Updated: Jan 24, 2019
This is it. The BIG one. The event you've been dreaming up, which is going to smash all income records and cost next to nothing. You just know it's a winner.
It's actually really sad to see the devastating effect on Bahamians and other event stakeholders, some of whom gambled everything they had, to be a part of the next big thing - that never was.
It's so easy to believe the hype isn't it? Event worse, believe your own hype without being checked as they did at #Fyre. 'Event' is a broad definition for a multitude of activities that can have many objectives. Without defining these from the very beginning, it's easy to get drawn in different directions that dilute your message, don't maximise opportunity to make money and see attrition rates for participants, donors or volunteers rise. I'm sure you will never have to worry about global denouncement and world-wide outcry for anything on the scale of #FyreFestival epic fail, but I've highlighted a by-no-means exhaustive list of 5to1 considerations when organising your next event.
Mistakes #5: So what, who cares?
Early on in my charity career, when I was deep into the design process of defining outcomes, experience, key messages and budgets for an event, a valued mentor simply reminded me to ask the question of "so what?", and even sharper, then came the question "who cares?" I was lost in the hype. I got carried away. I went back to the drawing board, both metaphorically and physically and asked myself the same two questions about everything I wrote, sketched and scribbled down so I could answer those critical questions of "who cares?" and "so what"?
Mistakes #4: Message
The budget is nearly there, the target audience is perfect, the date is pencilled in the diary and you've got so much you want to say about your amazing event... Remind yourself what the primary objective was from the very beginning and then test it. Ask others outside of the event management team/organisation to tell you what your event 'says' or what message is it that they see? Do the colours, tone, text and images define your message or not? You get the raw feedback you might feel uncomfortable about, but that will in the long-run be critical to delivering your primary message and a successful event.
Mistakes #3: Time
Plan your planning. Map out a timeline that accounts for sickness, bad weather, stakeholders pulling out and any other eventuality that 'could never happen' to you. What's your plan B?

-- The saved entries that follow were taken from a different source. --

(** [for attempt in range(1, max_attempts + 1)], with [left] attempts to go *)
Fixpoint attempt_loop (task : TaskSpec) (task_id : uuid) (parent_task_id : option uuid) (variables : vars)
    (left : nat) (attempt : Z) (check_results : list CheckResult) (prior_attempts : priors) :
    M (sys W) (TaskResult + list CheckResult * priors) :=
  match left with
  | 0 => mret (inr (check_results, prior_attempts))
  | S left' =>
      e ← attempt_once task task_id parent_task_id variables attempt prior_attempts;
      match e with
      | Finished r => mret (inl r)
      | Unfinished crs error =>
          (match left' with 0 => mret tt | _ => set_state task_id CREATED end) ;;
          attempt_loop task task_id parent_task_id variables left' (attempt + 1)%Z (default check_results crs)
            (prior_attempts ++ [(attempt, error)])
      end
  end.

(** When every attempt failed: the parent's session is told, or the overseer. *)
Definition escalate (task : TaskSpec) (task_id : uuid) (parent_task_id : option uuid) (variables : vars)
    (check_results : list CheckResult) (prior_attempts : priors) : M (sys W) TaskResult :=
  let max_attempts := (ts_retry task + 1)%Z in
  context ← _make_task_context task task_id parent_task_id max_attempts prior_attempts variables;
  let escalation := {|
    ep_task_name := ts_name task; ep_task_id := task_id; ep_agent_name := ts_agent task;
    ep_attempts := max_attempts; ep_failed_checks := check_results; ep_agent_summary := "Retries exhausted";
    ep_context := context |} in
  set_state task_id ESCALATED ;;
  smod (fun s => s .[_file_lock_registry ::= delete task_id]) ;;
  transition cfg task_id ESCALATED ;;
  parent_session ← sget (fun s =>
    match parent_task_id with
    | Some p => if decide (_task_states s !! p = Some ACTIVE) then _task_sessions s !! p else None
    | None => None
    end);
  (match parent_session with
   | Some session =>
       ae_send env None session (ae_render_template env "escalation_to_parent"
         [("task_name", ts_name task); ("max_attempts", te_str tenv (VInt max_attempts));
          ("failed_checks", te_str tenv (VList (VStr <$>
             (message <$> filter (fun cr => passed cr = false) check_results))))]%string) ;; mret tt
   | None => ae_send_overseer env (TaskEscalated task_id (ts_name task) task_id escalation)
   end) ;;
  mret (task_result None
    (Some (VDict [("escalation", VDict [("task_name", VStr (ep_task_name escalation));
             ("attempts", VInt (ep_attempts escalation));
             ("agent_name", match ep_agent_name escalation with Some a => VStr a | None => VNone end)])]%string))
    check_results).

Definition _execute_agent_task (task : TaskSpec) (task_id : uuid) (parent_task_id : option uuid)
    (variables : vars) : M (sys W) TaskResult :=
  match ts_agent task, ts_task_prompt task with
  | Some _, Some _ =>
      out ← attempt_loop task task_id parent_task_id variables (Z.to_nat (ts_retry task + 1)) 1 [] [];
      match out with
      | inl r => mret r
      | inr (check_results, prior_attempts) =>
          escalate task task_id parent_task_id variables check_results prior_attempts
      end
  | _, _ => mthrow (ValueError "Agent task requires agent and task_prompt")
  end.

(** ** Orchestrators *)

(** Listening to a session up to its suspension: the last text, and the continuation. *)
Fixpoint listen (output_text : string) (events : list session_event) : string * option uuid :=
  match events with
  | [] => (output_text, None)
  | SessionSuspended continuation :: _ => (output_text, Some continuation)
  | Result text :: events' => listen text events'
  | (ToolUse _ _ _ | OtherEvent) :: events' => listen output_text events'
  end.

Definition move_because (task_id : uuid) (st : TaskState) (reason : string) : M (sys W) unit :=
  set_state task_id st ;;
  on_store (ts_transition_task task_id (TaskState_value st) (Some reason) (_run_principal_id cfg)).

(** [execute_task], for the child an orchestrator awaits. *)
Context (run_child : TaskSpec -> option uuid -> option uuid -> M (sys W) TaskResult).

(** [while continuation is not None] *)
Fixpoint orchestrator_turns (turns : nat) (session : uuid) (session_id : string) (task_id : uuid)
    (output_text : string) (continuation : option uuid) : M (sys W) string :=
  match continuation, turns with
  | None, _ => mret output_text
  | Some _, 0 => mthrow (OtherError "no turns left")
  | Some current_cont, S turns' =>
      awaited ← sget (fun s => _pending_await s !! session_id);
      smod (fun s => s .[_pending_await ::= delete session_id]) ;;
      match awaited with
      | None => mret output_text
      | Some child_task_id =>
          specs ← sget _task_specs;
          match (specs !! child_task_id : option TaskSpec) with
          | None => mret output_text
          | Some child_spec =>
              move_because task_id SUSPENDED "awaiting child task" ;;
              child_result ← run_child child_spec (Some task_id) (Some child_task_id);
              move_because task_id ACTIVE "child task completed" ;;
              let child_text := default "no output"%string (nonempty (tr_output child_result)) in
              events ← ae_resume env session current_cont (ae_render_template env "orchestrator_resume"
                [("child_task_id", te_str tenv (VUuidStr child_task_id)); ("child_result", child_text)]%string);
              let '(output_text, continuation) := listen output_text events in
              orchestrator_turns turns' session session_id task_id output_text continuation
          end
      end
  end.

(** The end of an orchestrator: its postchecks, if it has any. *)
Definition orchestrator_checks (task : TaskSpec) (task_id : uuid) (parent_task_id : option uuid)
    (variables : vars) (output_text : string) : M (sys W) TaskResult :=
  match ts_postchecks task with
  | [] =>
      move cfg task_id COMPLETED ;;
      mret (task_result (Some output_text) None [])
  | _ =>
      move cfg task_id POSTCHECKING ;;
      postcheck_results ← _run_postchecks cfg (te_run_checks tenv) task task_id;
      if negb (all_passed postcheck_results) then
        move cfg task_id POSTCHECK_FAILED ;;
        move cfg task_id ESCALATED ;;
        context ← _make_task_context task task_id parent_task_id 1 [] variables;
        ae_send_overseer env (TaskEscalated task_id (ts_name task) task_id {|
          ep_task_name := ts_name task; ep_task_id := task_id; ep_agent_name := ts_agent task; ep_attempts := 1;
          ep_failed_checks := filter (fun cr => passed cr = false) postcheck_results;
          ep_agent_summary := "Orchestrator postchecks failed"; ep_context := context |}) ;;
        mret (task_result None None postcheck_results)
      else
        move cfg task_id COMPLETED ;;
        mret (task_result (Some output_text) None postcheck_results)
  end.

If it's a first-time event, double your allotted time on researching similar events, finding contractors (and obtaining references), venue stakeholders and other providers that are critical to the event going ahead. A common mistake is to allow too much time to promote your event that is not matched against key milestones or objectives. You don't want your event to become wall paper, or too distant to be compelling for participants to sign up. Spending your organisation's or your own money on ads, leaflets, posters and digital is wasted if you're not in the right place at the right time, with a clear idea of your target audience.
Mistake #2: Calculating Success
Is your success target the number of participants that sign up, the money raised or the media profile you generate the most important success factor, or is it all three? The latter certainly came back to bite all those at #Fyre. Defining your success factors from the beginning helps clarify your message, determine your audience and set out meaningful planning and sustainable objectives. Under-promising and over-delivering is not a phrase I'm keen on, but I understand the principle. I would rather have a realistic matrix of success factors that are clear from the beginning and measured as you go - there should be no surprises!
Mistake #1: Data is King
It's not! Controversial I know, but in reality data is only ever as good as the output - what you do with it. If the right opt-in questions aren't asked at the beginning, you might end up with tonnes of data that tells you zero about the participants connection with your organisation, or how well your marketing worked. With GDPR at the forefront of everyone's mind, responsible data collection is not just about collecting emails, names, addresses and telephone numbers. The data you collect from your event participants both in advance and at the event itself, should help you tell a story about your supporter or event participant. Participant data must form a part of their wider 'donor journey' and identify the potential to support you in the future.